▶ **Task**
Count the lines in the records below that contain the word "repeat", and give that figure alone.
BEGIN
(** C6. The budget is a limit of effort only: every well-typed problem has a
    bound such that each budget from the bound on decides it, at a cost of at
    most the bound. *)
Theorem useful_decides matrix v τs :
  matrix_typed matrix τs → Forall2 (ptyped shape) v τs → (lenN matrix < 55296)%N →
  ∃ bound, ∀ fuel budget, (bound <= budget)%N → (budget < N.of_nat fuel)%N →
  ∃ b budget', useful fuel matrix v budget = Ret (Some b, budget') ∧
    (budget <= budget' + bound)%N ∧ (b = true ↔ escapes shape matrix v τs).
Proof.
  intros Hm Hv Hl.
  destruct (useful_cost shape Hmeta (S (mweight matrix + rweight v)) (S (length v)) matrix v τs Hm Hv)
    as [bound Hb]; [lia..|]. exists bound. intros fuel budget Hbd Hf.
  destruct (Hb fuel budget Hbd Hf) as (b & c & E & Hc). exists b, c. split_and!; [done..|].
  by eapply useful_correct_aux.
Qed.

(** *** The arm analysis *)










End Properties.

(** ** A small checker context

    An [Option[Int]]-like family: class 1 with one integer field, class 2
    with none. *)

Module Demo.

Inductive DTy := DInt | DOpt | DBool.

Definition dshape (τ : DTy) : @Shape DTy :=
  match τ with
  | DInt => SInt
  | DOpt => SFamily [(1%N, [DInt]); (2%N, [])]
  | DBool => SBool
  end.

#[export] Instance dmeta : PatMeta := {|
  arm_arity c := if (c =? 1)%N then 1%nat else 0%nat;
  family_arms _ := [1%N; 2%N]
|}.

Lemma dmeta_ok : meta_ok dshape.
Proof.
  split; intros [] arms c τs; simpl; try done.
  - intros τs' [= <-]. rewrite !elem_of_cons, !elem_of_nil. naive_solver.
  - intros d [= <-] _. done.
  - intros [= <-]. rewrite !elem_of_cons, !elem_of_nil. naive_solver.
Qed.

Lemma dinhabited τ : ∃ v, vtyped dshape v τ.
Proof.
  destruct τ.
  - exists (VInt 0). by apply vt_int.
  - exists (VObj 2 []). by eapply vt_obj; [done|right; left|constructor].
  - exists (VBool true). by apply vt_bool.
Qed.

Definition some_wild : APat := Ctor 1 [Wild].
Definition none_pat : APat := Ctor 2 [].

Lemma some_wild_typed : ptyped dshape some_wild DOpt.
Proof. by eapply pt_ctor; [done|left|repeat constructor]. Qed.
Lemma none_pat_typed : ptyped dshape none_pat DOpt.
Proof. by eapply pt_ctor; [done|right; left|constructor]. Qed.

(** Two arms cover the family, one does not. *)
Example analyze_covers : analyze_arms 50 [some_wild; none_pat] [] 40 = Ret (Ok tt).
Proof. reflexivity. Qed.
Example analyze_missing : analyze_arms 50 [some_wild] [] 40 = Ret (Err MissingValues).
Proof. reflexivity. Qed.
Example analyze_unreachable :
  analyze_arms 50 [some_wild; Wild; none_pat] [] 40 = Ret (Err (UnreachableArm 2)).
Proof. reflexivity. Qed.

End Demo.

#[local] Existing Instance Demo.dmeta.

Lemma useful_correct_witness :
  ∃ r budget', useful 50 [[Demo.some_wild]] [Wild] 40 = Ret (r, budget') ∧ (budget' <= 40)%N ∧
    ∀ b, r = Some b → (b = true ↔ escapes Demo.dshape [[Demo.some_wild]] [Wild] [Demo.DOpt]).
Proof.
  apply (useful_correct Demo.dshape Demo.dmeta_ok Demo.dinhabited).
  - repeat constructor. apply Demo.some_wild_typed.
  - repeat constructor.
  - reflexivity.
  - reflexivity.
Defined.

Lemma useful_decides_witness :
  ∃ bound, ∀ fuel budget, (bound <= budget)%N → (budget < N.of_nat fuel)%N →
  ∃ b budget', useful fuel [[Demo.some_wild]; [Demo.none_pat]] [Wild] budget = Ret (Some b, budget') ∧
    (budget <= budget' + bound)%N ∧
    (b = true ↔ escapes Demo.dshape [[Demo.some_wild]; [Demo.none_pat]] [Wild] [Demo.DOpt]).
Proof.
  apply (useful_decides Demo.dshape Demo.dmeta_ok Demo.dinhabited).
  - repeat constructor; [apply Demo.some_wild_typed|apply Demo.none_pat_typed].
  - repeat constructor.
  - reflexivity.
Defined.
END
▶ **Answer to this problem**
5